We got the chance to meet 5-month-old Travion, who seems like he really wants to start crawling. Notice his hip hair-do? His mom, 22-year-old Cheyenne Arnold of Mifflinburg, is studying cosmetology and hopes to open her own salon someday. She first heard about Nurse-Family Partnership at her doctor’s office, when she found out she was pregnant.
“One midwife asked me if I knew about the program. I had no idea what it was. She handed me a pamphlet,” Cheyenne remembers.

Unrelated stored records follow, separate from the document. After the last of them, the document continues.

Lemma generated : types_ok types → staged_parts →
  ∃ ds extra, content_types_for_signing types parts bundle = Ok (ds, extra ++ reserved_rows) ∧
    NoDup ds.*1 ∧ Forall default_ok ds ∧ NoDup (keys (extra ++ reserved_rows)) ∧
    Forall override_ok (extra ++ reserved_rows) ∧
    (∀ k v, defaults types !! k = Some v → btree_get ds k = Some v) ∧
    Forall (part_typed (overrides types) manifest_part manifest_type ds (extra ++ reserved_rows)) parts ∧
    ∀ k, defaults types !! k = None → btree_get ds k ≠ None →
      ∃ p, p ∈ parts ∧ k = part_extension p ∧ ¬ type_lost (overrides types) manifest_part manifest_type p.
Proof.
  intros [Hdef Hov] [Hok Hd].
  destruct (btree_collect_spec (defaults types)) as (Hs & Hg & Hf).
  rewrite fmap_app in Hd. apply NoDup_app in Hd as (Hd1 & Hd2 & Hd3).
  assert (manifest_type ≠ []) as HMT by (unfold manifest_type; by destruct bundle).
  destruct (content_type_parts_spec (overrides types) manifest_part manifest_type Hov HMT
    parts (btree_collect (defaults types)) [] Hs (Hf _ Hdef) Hok Hd1)
    as (ds & extra & Hp & Hs' & Hd' & Hm & Hsub & Ho & Ht & Hnew).
  exists ds, extra. split.
  { unfold content_types_for_signing. unfold manifest_part, manifest_type in Hp. by destruct bundle; rewrite Hp. }
  split; [by apply btree_sorted_NoDup|]. split; [done|]. rewrite keys_app. split; [|split; [|split; [|split]]].
  - apply NoDup_app. split; [exact (sublist_NoDup _ _ Hd1 Hsub)|]. split; [|done].
    intros k Hk. apply Hd2. by eapply elem_of_sublist.
  - apply Forall_app. split; [done|].
    apply Forall_cons_2; [|apply Forall_singleton]; split; [|done| |done]; apply reserved_ok; cbn; tauto.
  - intros k v Hk. apply Hm. by rewrite Hg.
  - rewrite Forall_forall in *. intros p Hpin. apply part_typed_head with ds; [done| |by apply Ht].
    change (keys reserved_rows) with (to_ascii_lowercase <$> [BLOCK_MAP; APP_SIGNATURE]).
    apply Hd2. by apply list_elem_of_fmap_2.
  - intros k Hk. apply Hnew. by rewrite Hg.
Qed.
End Generated.

(** The block map and the signature have their types: the manifest's decides. *)
Lemma reserved_check ds extra inventory ext :
  NoDup (keys (extra ++ reserved_rows)) → has_code_integrity inventory = false →
  validate_reserved_content_types (types_of ds (extra ++ reserved_rows)) inventory ext =
  require_content_type (types_of ds (extra ++ reserved_rows)) (manifest_part (is_bundle ext)) (manifest_type (is_bundle ext)).
Proof.
  intros Hk Hci.
  assert (∀ r ct, In (r, ct) reserved_rows → require_content_type (types_of ds (extra ++ reserved_rows)) r ct = Ok tt) as Hres.
  { intros r ct Hin. unfold require_content_type. rewrite (content_type_override _ _ r ct); cbn.
    - by rewrite eq_ignore_case_refl.
    - apply reserved_ok. cbn in *. intuition congruence.
    - done.
    - apply elem_of_app. right. by apply list_elem_of_In. }
  unfold validate_reserved_content_types. rewrite (Hres BLOCK_MAP), (Hres APP_SIGNATURE) by (first [by left|by right; left]).
  cbn [mbind outcome_bind]. rewrite Hci. by destruct (is_bundle ext).
Qed.

(** The content types written for signing are accepted when they are read
    back: the block map, the signature and the manifest have the types that
    signing requires, every part has a type, and a part keeps the type the
    package declared for it; unless the package declared the manifest with its
    own type. *)
Theorem generated_types_accepted `{XmlReader} types parts bundle ext :
  types_ok types → staged_parts parts → manifest_part bundle ∈ parts → is_bundle ext = bundle →
  (∀ ct, overrides types !! to_ascii_lowercase (manifest_part bundle) = Some ct →
     eq_ignore_ascii_case ct (manifest_type bundle) = false) →
  ∃ ds os, content_types_for_signing types parts bundle = Ok (ds, os) ∧
    (reads_tags (xml_declaration "yes" ++ [10]) (types_tags ds os) →
     ∃ types', validate_content_types_xml (encode_utf8 (types_text ds os)) = Ok types' ∧
       validate_reserved_content_types types' (mk_inventory false) ext = Ok tt ∧
       ∀ p, p ∈ parts → ∃ ct, content_type_for_part types' p = Some ct ∧
         (eq_ignore_ascii_case p (manifest_part bundle) = false → overrides types !! to_ascii_lowercase p = None ∨
          overrides types !! to_ascii_lowercase p = Some ct)).
Proof.
  intros Ht Hst Hm He Hx. destruct (generated types parts bundle Ht Hst) as (ds & extra & Hc & Hd & Hdo & Hk & Ho & _ & Hp & _).
  exists ds, (extra ++ reserved_rows). split; [done|]. intros Hr. exists (types_of ds (extra ++ reserved_rows)).
  split; [by apply read_types|]. destruct Hst as [Hok _].
  assert (∀ p, p ∈ parts → ∃ ct, content_type_for_part (types_of ds (extra ++ reserved_rows)) p = Some ct ∧
    type_good (overrides types) (manifest_part bundle) (manifest_type bundle) p ct) as Hall.
  { rewrite Forall_forall in *. intros p Hin. destruct (Hp p Hin) as [(ct & Hct & Hg)|[(Hn & Hne & ct & Hget & Hg)|(Hn & Hmp & ct & Hlo & Hlt)]].
    - exists ct. split; [|done]. apply content_type_override; auto.
    - exists ct. split; [|done]. rewrite content_type_default; auto.
    - exfalso. specialize (Hx ct). unfold eq_ignore_ascii_case in Hmp at 1. apply bool_decide_eq_true in Hmp.
      rewrite Hmp in Hlo. rewrite Hx in Hlt by done. done. }
  split.
  - rewrite reserved_check, He by done. destruct (Hall _ Hm) as (ct & Hct & _ & Hg).
    rewrite eq_ignore_case_refl in Hg. unfold require_content_type. rewrite Hct. cbn [ok_or mbind outcome_bind]. by rewrite Hg.
  - intros p Hin. destruct (Hall p Hin) as (ct & Hct & Hg). exists ct. split; [done|]. intros Hnm.
    destruct Hg as [_ Hg]. rewrite Hnm in Hg. destruct (overrides types !! to_ascii_lowercase p) as [ct0|]; [|by left].
    right. by rewrite (Hg ct0).
Qed.

(** A package whose content types declare the manifest part itself with its
    proper type, and no type for the extension [xml], cannot be signed: the
    file written drops the declaration, and is then refused. *)
Theorem declared_manifest_type_lost `{XmlReader} types parts bundle ext ct0 inventory :
  types_ok types → staged_parts parts → manifest_part bundle ∈ parts → is_bundle ext = bundle →
  overrides types !! to_ascii_lowercase (manifest_part bundle) = Some ct0 →
  eq_ignore_ascii_case ct0 (manifest_type bundle) = true →
  defaults types !! chars "xml" = None →
  (∀ p, p ∈ parts → p ≠ manifest_part bundle → part_extension p ≠ chars "xml") →
  has_code_integrity inventory = false →
  ∃ ds os, content_types_for_signing types parts bundle = Ok (ds, os) ∧
    (reads_tags (xml_declaration "yes" ++ [10]) (types_tags ds os) →
     ∃ types', validate_content_types_xml (encode_utf8 (types_text ds os)) = Ok types' ∧
       validate_reserved_content_types types' inventory ext =
         Err "[Content_Types].xml does not declare a content type for `{part}`").
Proof.
  intros Ht Hst Hm He Hov Hct Hdef Hxml Hci.
  destruct (generated types parts bundle Ht Hst) as (ds & extra & Hc & Hd & Hdo & Hk & Ho & _ & Hp & Hnew).
  assert (type_lost (overrides types) (manifest_part bundle) (manifest_type bundle) (manifest_part bundle)) as Hlost.
  { split; [apply eq_ignore_case_refl|]. by exists ct0. }
  exists ds, (extra ++ reserved_rows). split; [done|]. intros Hr. exists (types_of ds (extra ++ reserved_rows)).
  split; [by apply read_types|]. destruct Hst as [Hok _].
  assert (content_type_for_part (types_of ds (extra ++ reserved_rows)) (manifest_part bundle) = None) as Hnone.
  { rewrite Forall_forall in *. rewrite content_type_default; [|by apply Hok|done| |by destruct bundle].
    - replace (part_extension (manifest_part bundle)) with (chars "xml") by (by destruct bundle).
      destruct (btree_get ds (chars "xml")) eqn:E; [|done]. destruct (Hnew (chars "xml")) as (p & Hin & Hpe & Hnl); [done|by rewrite E|].
      exfalso. destruct (decide (p = manifest_part bundle)) as [->|Hne]; [done|]. by apply (Hxml p Hin Hne).
    - by destruct (Hp _ Hm) as [(ct & _ & [] & _)|[(_ & _ & ct & _ & [] & _)|[]]]. }
  rewrite reserved_check, He by done. unfold require_content_type. by rewrite Hnone.
Qed.

(** ** Runs *)

Definition toy_parts : list str := [chars "assets/logo.png"; APP_MANIFEST].
Lemma toy_parts_staged : staged_parts toy_parts.
Proof.
  split.
  - apply Forall_forall. intros p Hp%list_elem_of_In. apply (normalize_part_Ok p p).
    cbn in Hp. by repeat (destruct Hp as [<-|Hp]; [by vm_compute|]).
  - apply (bool_decide_unpack _). by vm_compute.
Qed.
Definition toy_types : AppxContentTypes := mk_types {[chars "png" := chars "image/apng"]} ∅.
Lemma toy_types_ok : types_ok toy_types.
Proof.
  split; intros k v; cbn [toy_types defaults overrides].
  - intros [<- <-]%lookup_singleton_Some. split_and!; try done; apply (bool_decide_unpack _); by vm_compute.
  - intros H. pose proof (lookup_empty (M:=gmap str) (A:=str) k). congruence.
Qed.
Definition toy_rows : btree * list (str * str) :=
  match content_types_for_signing toy_types toy_parts false with Ok r => r | _ => ([], []) end.
Lemma generated_types_accepted_witness :
  ∃ types', @validate_content_types_xml ToyXml (encode_utf8 (types_text toy_rows.1 toy_rows.2)) = Ok types' ∧
    validate_reserved_content_types types' (mk_inventory false) (chars "msix") = Ok tt ∧
    content_type_for_part types' (chars "assets/logo.png") = Some (chars "image/apng").
Proof.
  destruct (@generated_types_accepted ToyXml toy_types toy_parts false (chars "msix") toy_types_ok toy_parts_staged)
    as (ds & os & Hc & Hr); [by right; left|by vm_compute|by vm_compute|].
  assert (toy_rows = (ds, os)) as Hrows by (unfold toy_rows; by rewrite Hc). rewrite Hrows. cbn [fst snd].
  destruct Hr as (types' & Hv & Hres & _).
  { replace ds with toy_rows.1 by (by rewrite Hrows). replace os with toy_rows.2 by (by rewrite Hrows). by vm_compute. }
  exists types'. split; [done|]. split; [done|]. revert Hv.
  replace ds with toy_rows.1 by (by rewrite Hrows). replace os with toy_rows.2 by (by rewrite Hrows).
  intros Hv. vm_compute in Hv. injection Hv as <-. by vm_compute.
Defined.

Definition declared_types : AppxContentTypes :=
  mk_types {[chars "png" := chars "image/png"]} {[chars "appxmanifest.xml" := CONTENT_TYPE_MANIFEST]}.
Lemma declared_types_ok : types_ok declared_types.
Proof.
  split; intros k v; cbn [declared_types defaults overrides]; intros [<- <-]%lookup_singleton_Some; [|done].
  split_and!; try done; apply (bool_decide_unpack _); by vm_compute.
Qed.
Lemma declared_manifest_type_lost_witness :
  ∃ ds os types', content_types_for_signing declared_types toy_parts false = Ok (ds, os) ∧
     @validate_content_types_xml ToyXml (encode_utf8 (types_text ds os)) = Ok types' ∧
     validate_reserved_content_types types' (mk_inventory false) (chars "msix") =
       Err "[Content_Types].xml does not declare a content type for `{part}`".
Proof.
  destruct (@declared_manifest_type_lost ToyXml declared_types toy_parts false (chars "msix") CONTENT_TYPE_MANIFEST
    (mk_inventory false) declared_types_ok toy_parts_staged) as (ds & os & Hc & Hr);
    [by right; left|by vm_compute|by vm_compute|by vm_compute|by vm_compute| |done|].
  { intros p Hp. apply list_elem_of_In in Hp. cbn in Hp. destruct Hp as [<-|[<-|[]]]; [by vm_compute|done]. }
  exists ds, os.
  assert (match content_types_for_signing declared_types toy_parts false with Ok r => r | _ => ([], []) end = (ds, os))
    as Hrows by (by rewrite Hc).
  destruct Hr as (types' & Hv & Hres); [|exists types'; exact (conj Hc (conj Hv Hres))].
  vm_compute in Hrows. injection Hrows as <- <-. by vm_compute.
Defined.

Nurse-Family Partnership is a program that connects visiting registered nurses with first-time expectant mothers, defined as low-income or at-risk by their doctors, or in some cases, other agencies. The idea is to give the moms a relationship they can count on, not to mention medically-backed advice available anytime.
“It’s a first-time mom (program). Our youngest mom was 13, our oldest was 42,” said Chris Hayes, Cheyenne’s nurse.
She has been with her since early in her pregnancy, visiting weekly or bi-weekly depending on her needs. She put together a binder full of information with chapters for each stage of pregnancy and baby development. Cheyenne says it’s been a life-saver, because she’s had a lot of questions along the way.
“Like, the breastfeeding, if it hurt or how long it would take. And what I could do to stay healthy, to eat,” Cheyenne said.
Chris will continue the regular visits until Travion is 2-years old, watching for all of his milestones, and helping Cheyenne develop all the skills she’ll need as her baby grows.
“Cheyenne is a great mom. And Travion is a wonderful baby. So it’s lots of fun to come and visit and see all the new things he’s learning,” Chris told us.
Nurse-Family Partnership is a nationwide program available through various community organizations. In this case, it’s offered through Columbia-Montour Home Health & Hospice Services, which merged into Geisinger Health System two years ago.